Data listing

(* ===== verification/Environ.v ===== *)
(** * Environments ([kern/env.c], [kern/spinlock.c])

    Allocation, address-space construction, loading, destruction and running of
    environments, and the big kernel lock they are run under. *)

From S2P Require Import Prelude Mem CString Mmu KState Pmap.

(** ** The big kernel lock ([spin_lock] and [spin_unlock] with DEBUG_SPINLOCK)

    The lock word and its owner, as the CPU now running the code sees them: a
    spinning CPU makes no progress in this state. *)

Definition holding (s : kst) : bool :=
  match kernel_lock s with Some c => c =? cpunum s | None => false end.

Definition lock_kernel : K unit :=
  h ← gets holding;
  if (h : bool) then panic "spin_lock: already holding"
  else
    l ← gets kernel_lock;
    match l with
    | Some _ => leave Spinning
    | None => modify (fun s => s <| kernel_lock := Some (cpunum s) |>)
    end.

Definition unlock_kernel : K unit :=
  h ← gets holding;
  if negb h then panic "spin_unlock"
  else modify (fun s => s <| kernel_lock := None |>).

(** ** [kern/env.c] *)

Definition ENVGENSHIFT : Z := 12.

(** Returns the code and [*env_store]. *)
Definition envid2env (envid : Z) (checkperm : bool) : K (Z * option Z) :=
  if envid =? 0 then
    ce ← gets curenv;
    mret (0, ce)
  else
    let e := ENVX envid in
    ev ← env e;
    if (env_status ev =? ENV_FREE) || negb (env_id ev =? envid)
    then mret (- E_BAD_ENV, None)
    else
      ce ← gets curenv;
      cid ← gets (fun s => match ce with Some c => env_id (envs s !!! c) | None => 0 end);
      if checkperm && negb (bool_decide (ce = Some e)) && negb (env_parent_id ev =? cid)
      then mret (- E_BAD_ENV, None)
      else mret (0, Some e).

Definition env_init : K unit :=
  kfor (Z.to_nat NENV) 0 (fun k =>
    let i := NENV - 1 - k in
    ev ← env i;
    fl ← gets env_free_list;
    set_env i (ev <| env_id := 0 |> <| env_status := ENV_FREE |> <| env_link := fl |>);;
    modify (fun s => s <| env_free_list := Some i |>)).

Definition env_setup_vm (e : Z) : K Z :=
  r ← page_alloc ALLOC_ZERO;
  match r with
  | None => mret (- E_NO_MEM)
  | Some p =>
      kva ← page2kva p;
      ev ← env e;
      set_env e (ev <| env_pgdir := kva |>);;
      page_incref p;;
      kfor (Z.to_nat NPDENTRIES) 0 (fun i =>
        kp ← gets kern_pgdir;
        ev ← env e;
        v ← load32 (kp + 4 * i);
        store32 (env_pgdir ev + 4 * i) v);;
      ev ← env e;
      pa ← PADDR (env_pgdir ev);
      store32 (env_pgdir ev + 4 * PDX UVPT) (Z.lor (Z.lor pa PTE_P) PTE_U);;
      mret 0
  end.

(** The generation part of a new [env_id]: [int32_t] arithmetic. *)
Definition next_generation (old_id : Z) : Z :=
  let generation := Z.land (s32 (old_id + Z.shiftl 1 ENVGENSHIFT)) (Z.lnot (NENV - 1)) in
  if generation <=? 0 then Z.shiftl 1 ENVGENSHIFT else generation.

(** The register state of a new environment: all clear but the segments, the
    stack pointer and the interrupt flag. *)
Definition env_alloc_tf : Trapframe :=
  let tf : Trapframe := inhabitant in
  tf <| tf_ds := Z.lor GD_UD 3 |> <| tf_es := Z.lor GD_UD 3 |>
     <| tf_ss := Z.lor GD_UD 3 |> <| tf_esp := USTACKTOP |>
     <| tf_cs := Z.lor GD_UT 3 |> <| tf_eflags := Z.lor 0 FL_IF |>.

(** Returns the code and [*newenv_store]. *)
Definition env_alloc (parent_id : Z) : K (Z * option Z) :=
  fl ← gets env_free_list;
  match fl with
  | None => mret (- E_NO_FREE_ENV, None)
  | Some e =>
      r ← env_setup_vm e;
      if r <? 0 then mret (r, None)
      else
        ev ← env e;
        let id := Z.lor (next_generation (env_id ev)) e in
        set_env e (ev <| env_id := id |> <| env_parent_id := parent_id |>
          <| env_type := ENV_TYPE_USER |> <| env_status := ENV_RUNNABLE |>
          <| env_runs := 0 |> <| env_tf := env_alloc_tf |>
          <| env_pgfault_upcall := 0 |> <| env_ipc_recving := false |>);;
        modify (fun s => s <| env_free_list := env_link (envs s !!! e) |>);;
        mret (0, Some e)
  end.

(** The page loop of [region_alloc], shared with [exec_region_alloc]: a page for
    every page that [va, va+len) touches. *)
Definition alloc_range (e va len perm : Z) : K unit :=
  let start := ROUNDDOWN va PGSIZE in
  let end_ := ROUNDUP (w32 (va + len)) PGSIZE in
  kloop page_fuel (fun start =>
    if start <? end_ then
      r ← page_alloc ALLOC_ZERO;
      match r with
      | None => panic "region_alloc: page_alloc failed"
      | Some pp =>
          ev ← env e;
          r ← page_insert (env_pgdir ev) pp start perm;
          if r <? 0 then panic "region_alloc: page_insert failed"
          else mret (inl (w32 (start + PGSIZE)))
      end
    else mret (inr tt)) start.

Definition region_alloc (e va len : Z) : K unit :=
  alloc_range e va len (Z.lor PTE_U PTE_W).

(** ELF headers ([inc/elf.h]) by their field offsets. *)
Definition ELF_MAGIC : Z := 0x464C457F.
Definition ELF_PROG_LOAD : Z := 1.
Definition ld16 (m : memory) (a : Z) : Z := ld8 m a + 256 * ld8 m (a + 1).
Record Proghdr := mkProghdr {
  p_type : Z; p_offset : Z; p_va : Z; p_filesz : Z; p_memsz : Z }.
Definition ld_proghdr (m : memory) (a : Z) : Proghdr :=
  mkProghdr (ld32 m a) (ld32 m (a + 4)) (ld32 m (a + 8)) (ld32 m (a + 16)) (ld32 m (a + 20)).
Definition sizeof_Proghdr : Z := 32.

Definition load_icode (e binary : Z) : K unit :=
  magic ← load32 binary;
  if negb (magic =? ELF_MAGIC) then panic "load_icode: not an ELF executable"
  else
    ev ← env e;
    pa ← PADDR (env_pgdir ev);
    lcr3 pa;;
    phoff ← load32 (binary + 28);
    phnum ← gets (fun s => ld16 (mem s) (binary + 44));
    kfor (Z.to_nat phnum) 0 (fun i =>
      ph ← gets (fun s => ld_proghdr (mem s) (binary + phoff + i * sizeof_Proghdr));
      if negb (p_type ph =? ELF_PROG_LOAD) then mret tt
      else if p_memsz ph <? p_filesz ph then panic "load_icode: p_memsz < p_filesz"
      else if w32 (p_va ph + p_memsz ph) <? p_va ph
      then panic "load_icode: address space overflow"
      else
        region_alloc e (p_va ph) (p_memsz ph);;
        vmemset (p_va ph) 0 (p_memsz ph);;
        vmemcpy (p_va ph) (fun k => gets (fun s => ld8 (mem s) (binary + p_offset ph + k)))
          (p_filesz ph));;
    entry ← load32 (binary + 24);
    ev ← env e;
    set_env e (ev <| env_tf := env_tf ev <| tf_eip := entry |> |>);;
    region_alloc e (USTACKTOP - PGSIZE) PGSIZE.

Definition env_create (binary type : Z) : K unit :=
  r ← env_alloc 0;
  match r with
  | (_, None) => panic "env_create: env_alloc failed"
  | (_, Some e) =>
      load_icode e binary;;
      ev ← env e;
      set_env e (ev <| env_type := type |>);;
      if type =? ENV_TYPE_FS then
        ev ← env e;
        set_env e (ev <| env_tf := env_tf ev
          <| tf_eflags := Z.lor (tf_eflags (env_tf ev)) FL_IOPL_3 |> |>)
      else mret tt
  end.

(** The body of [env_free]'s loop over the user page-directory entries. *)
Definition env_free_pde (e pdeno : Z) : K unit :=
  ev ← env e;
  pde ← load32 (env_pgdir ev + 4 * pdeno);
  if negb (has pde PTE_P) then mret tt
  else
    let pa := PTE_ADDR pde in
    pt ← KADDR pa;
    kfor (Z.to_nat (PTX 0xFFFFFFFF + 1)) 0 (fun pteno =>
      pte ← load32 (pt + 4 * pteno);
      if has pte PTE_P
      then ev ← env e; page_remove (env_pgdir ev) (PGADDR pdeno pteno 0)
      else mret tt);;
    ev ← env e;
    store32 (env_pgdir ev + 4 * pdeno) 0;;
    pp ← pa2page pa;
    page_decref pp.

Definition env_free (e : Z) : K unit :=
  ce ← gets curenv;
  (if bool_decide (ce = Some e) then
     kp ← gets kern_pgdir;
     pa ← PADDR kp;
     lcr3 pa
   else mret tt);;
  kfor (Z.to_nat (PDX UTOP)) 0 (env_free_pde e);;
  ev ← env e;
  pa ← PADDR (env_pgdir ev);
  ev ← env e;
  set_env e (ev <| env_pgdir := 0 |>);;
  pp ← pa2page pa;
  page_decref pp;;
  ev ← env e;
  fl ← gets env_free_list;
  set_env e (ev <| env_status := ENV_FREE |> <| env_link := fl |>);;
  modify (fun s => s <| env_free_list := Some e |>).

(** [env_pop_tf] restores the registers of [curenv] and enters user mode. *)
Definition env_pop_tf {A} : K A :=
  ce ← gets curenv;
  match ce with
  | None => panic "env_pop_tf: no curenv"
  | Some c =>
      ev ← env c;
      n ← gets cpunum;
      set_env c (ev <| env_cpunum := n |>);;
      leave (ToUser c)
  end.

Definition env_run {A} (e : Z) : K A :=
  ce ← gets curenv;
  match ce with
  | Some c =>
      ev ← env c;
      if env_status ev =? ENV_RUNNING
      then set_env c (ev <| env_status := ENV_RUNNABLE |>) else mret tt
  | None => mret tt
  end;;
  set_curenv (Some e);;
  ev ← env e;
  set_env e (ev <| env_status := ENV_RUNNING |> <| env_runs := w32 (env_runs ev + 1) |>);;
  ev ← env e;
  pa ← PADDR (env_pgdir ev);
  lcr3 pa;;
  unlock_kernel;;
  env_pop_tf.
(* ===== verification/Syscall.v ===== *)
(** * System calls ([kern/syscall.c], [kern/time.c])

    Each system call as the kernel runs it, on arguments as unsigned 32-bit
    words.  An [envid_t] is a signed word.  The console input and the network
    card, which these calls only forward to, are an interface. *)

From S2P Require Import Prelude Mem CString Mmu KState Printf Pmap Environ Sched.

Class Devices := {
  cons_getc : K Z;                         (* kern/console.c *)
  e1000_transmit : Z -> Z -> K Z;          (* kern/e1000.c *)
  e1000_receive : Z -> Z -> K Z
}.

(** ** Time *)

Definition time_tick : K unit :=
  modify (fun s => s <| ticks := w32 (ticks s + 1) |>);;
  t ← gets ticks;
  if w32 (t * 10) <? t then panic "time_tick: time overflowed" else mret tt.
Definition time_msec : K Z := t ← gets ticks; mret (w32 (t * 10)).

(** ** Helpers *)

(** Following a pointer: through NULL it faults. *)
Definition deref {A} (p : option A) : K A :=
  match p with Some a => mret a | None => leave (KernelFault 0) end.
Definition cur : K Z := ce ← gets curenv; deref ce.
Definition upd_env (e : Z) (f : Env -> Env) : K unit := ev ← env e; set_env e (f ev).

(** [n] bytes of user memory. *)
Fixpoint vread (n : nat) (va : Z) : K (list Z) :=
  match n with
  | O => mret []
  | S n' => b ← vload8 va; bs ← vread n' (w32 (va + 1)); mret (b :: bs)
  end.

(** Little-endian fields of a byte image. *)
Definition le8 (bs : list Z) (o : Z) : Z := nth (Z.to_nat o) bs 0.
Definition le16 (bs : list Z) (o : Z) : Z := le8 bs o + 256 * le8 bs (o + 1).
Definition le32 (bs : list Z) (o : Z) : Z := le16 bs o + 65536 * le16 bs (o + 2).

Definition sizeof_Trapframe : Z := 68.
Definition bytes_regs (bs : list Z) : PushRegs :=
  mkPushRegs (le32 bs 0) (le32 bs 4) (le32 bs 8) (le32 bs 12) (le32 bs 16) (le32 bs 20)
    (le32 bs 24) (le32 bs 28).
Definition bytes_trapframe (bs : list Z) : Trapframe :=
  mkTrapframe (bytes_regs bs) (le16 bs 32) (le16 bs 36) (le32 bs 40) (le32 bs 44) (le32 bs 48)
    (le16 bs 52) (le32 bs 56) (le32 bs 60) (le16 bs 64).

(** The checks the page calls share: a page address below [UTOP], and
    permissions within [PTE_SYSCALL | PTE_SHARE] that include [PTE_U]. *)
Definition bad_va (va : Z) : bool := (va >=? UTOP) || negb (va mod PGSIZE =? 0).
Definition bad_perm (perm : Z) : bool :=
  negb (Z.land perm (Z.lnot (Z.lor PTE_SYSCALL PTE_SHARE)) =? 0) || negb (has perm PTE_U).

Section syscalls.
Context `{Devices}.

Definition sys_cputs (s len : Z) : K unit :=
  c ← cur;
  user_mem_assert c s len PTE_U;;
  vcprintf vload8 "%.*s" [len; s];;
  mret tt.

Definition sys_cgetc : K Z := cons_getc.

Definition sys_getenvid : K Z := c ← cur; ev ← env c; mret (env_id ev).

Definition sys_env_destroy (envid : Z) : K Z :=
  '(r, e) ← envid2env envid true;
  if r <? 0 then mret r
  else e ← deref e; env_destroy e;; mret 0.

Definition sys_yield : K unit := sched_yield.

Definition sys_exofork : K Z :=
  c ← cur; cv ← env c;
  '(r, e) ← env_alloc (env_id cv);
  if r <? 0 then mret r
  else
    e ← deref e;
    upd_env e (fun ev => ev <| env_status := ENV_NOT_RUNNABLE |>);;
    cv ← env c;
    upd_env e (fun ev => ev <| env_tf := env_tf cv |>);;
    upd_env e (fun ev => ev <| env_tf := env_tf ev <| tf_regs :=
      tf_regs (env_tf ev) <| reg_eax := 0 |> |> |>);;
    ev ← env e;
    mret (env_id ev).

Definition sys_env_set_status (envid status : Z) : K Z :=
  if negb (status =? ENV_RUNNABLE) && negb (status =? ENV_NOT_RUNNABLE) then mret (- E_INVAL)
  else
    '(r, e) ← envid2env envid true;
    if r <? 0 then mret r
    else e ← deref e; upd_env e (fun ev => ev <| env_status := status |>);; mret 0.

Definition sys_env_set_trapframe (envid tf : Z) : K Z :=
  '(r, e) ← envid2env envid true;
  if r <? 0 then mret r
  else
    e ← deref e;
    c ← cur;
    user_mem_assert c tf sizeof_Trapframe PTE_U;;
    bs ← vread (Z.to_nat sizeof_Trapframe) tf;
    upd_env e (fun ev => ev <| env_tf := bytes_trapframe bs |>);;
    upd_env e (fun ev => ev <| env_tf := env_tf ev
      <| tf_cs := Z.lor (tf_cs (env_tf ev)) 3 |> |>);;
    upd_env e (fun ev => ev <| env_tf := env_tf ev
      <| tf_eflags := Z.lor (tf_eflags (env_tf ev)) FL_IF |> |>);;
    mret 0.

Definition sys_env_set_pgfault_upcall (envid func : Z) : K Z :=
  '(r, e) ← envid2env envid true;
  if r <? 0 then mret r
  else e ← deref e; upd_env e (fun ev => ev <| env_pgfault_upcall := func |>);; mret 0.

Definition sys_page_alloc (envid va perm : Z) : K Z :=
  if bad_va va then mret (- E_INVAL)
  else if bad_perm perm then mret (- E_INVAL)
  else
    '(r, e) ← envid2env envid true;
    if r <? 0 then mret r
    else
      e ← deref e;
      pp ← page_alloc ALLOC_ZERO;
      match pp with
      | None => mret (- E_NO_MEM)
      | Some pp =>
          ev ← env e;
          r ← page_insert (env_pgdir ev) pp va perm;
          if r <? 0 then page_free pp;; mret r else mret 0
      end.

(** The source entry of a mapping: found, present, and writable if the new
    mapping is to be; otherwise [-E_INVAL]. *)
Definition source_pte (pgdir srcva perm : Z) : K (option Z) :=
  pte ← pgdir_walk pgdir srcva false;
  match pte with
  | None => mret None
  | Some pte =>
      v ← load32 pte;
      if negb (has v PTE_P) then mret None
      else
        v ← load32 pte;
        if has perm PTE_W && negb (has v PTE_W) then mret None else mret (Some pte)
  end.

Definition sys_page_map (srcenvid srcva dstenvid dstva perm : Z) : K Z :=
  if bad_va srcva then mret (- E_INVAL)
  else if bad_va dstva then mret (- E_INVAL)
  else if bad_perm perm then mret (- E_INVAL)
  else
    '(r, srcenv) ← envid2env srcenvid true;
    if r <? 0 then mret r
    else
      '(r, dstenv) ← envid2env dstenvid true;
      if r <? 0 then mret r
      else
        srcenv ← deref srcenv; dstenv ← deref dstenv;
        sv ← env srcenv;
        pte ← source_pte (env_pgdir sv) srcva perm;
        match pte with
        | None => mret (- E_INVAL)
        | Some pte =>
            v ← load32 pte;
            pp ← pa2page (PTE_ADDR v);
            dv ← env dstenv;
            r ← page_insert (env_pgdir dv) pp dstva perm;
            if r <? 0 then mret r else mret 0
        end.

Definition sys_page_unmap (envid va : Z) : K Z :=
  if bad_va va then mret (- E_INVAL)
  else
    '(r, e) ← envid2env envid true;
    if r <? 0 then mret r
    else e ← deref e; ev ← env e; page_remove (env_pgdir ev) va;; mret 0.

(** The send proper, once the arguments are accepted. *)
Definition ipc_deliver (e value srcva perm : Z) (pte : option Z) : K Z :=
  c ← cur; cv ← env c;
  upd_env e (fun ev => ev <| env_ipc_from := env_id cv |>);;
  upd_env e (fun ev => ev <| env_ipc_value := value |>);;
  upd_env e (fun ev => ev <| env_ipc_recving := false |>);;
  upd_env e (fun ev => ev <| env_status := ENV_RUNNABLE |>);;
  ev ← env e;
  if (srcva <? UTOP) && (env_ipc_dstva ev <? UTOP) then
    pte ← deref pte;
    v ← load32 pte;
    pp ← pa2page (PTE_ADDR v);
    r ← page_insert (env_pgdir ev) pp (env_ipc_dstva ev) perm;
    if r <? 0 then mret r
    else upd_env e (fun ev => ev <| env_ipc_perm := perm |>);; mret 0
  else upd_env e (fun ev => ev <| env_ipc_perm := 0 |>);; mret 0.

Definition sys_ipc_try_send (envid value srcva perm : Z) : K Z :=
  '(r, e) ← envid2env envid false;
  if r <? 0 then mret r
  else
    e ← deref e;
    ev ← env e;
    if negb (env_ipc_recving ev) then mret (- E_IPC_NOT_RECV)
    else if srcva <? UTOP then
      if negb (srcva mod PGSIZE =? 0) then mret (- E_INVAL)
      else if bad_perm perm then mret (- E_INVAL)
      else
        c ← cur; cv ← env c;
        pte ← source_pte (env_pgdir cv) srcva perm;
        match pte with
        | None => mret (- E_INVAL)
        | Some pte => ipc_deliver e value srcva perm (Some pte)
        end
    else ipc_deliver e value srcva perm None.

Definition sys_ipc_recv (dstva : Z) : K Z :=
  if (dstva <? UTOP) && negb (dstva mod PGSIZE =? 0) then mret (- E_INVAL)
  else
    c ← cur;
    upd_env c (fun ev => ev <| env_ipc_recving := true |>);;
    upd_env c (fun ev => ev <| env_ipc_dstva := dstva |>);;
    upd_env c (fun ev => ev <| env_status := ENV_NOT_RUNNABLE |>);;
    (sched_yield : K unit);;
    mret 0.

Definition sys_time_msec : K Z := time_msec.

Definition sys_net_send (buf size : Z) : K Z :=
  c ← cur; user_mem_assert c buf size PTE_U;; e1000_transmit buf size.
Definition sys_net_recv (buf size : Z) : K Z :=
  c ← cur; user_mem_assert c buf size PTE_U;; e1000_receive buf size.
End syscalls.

Task item
Go through the material above and return each line that holds the word "memory".

Expected answer
Definition ld16 (m : memory) (a : Z) : Z := ld8 m a + 256 * ld8 m (a + 1).
Definition ld_proghdr (m : memory) (a : Z) : Proghdr :=
(** [n] bytes of user memory. *)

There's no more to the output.